Go line by line through the data and copy those with the word "lift".

▶ GIVEN DATA:

· · · · · · ·

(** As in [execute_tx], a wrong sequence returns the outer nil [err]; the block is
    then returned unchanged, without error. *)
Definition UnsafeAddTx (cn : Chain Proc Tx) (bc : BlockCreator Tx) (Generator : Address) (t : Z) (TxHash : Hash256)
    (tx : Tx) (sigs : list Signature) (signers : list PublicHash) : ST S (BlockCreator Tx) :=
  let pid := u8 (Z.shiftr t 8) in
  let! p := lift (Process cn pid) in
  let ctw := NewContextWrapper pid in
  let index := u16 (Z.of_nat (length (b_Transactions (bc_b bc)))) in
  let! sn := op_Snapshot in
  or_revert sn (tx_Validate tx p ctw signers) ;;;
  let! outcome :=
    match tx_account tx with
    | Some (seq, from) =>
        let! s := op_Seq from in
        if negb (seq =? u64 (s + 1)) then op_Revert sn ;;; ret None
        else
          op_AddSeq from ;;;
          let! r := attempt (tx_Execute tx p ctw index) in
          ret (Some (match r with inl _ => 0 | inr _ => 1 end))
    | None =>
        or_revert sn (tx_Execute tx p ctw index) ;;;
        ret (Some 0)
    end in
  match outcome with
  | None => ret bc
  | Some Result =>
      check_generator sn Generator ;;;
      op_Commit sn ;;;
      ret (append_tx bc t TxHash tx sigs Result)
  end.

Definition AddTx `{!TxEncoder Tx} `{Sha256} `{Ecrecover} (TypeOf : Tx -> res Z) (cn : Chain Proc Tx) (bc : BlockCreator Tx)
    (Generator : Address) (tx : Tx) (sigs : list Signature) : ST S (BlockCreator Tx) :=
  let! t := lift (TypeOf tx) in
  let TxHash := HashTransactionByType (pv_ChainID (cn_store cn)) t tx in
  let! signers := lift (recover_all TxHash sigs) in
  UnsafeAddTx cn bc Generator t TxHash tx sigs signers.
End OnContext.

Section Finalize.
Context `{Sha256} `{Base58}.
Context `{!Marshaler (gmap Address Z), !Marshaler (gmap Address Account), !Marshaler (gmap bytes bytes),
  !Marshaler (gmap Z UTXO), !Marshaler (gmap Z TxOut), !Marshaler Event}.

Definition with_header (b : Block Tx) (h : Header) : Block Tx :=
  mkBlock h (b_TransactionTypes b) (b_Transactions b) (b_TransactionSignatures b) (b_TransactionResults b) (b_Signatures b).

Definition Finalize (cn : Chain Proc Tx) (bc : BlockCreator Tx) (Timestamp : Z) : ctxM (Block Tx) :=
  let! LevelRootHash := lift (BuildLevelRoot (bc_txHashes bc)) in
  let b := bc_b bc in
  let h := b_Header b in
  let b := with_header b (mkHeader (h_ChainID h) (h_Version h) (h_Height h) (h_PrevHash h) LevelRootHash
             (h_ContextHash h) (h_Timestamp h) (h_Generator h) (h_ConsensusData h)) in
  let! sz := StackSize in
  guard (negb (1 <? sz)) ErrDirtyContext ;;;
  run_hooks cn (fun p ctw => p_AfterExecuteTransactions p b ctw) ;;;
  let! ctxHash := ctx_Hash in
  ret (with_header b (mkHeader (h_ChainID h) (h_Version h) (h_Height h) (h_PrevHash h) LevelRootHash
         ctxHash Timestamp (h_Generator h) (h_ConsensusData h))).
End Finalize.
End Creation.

· · · · · · ·

▶ ANSWER SPACE:
  let! p := lift (Process cn pid) in
  let! t := lift (TypeOf tx) in
  let! signers := lift (recover_all TxHash sigs) in
  let! LevelRootHash := lift (BuildLevelRoot (bc_txHashes bc)) in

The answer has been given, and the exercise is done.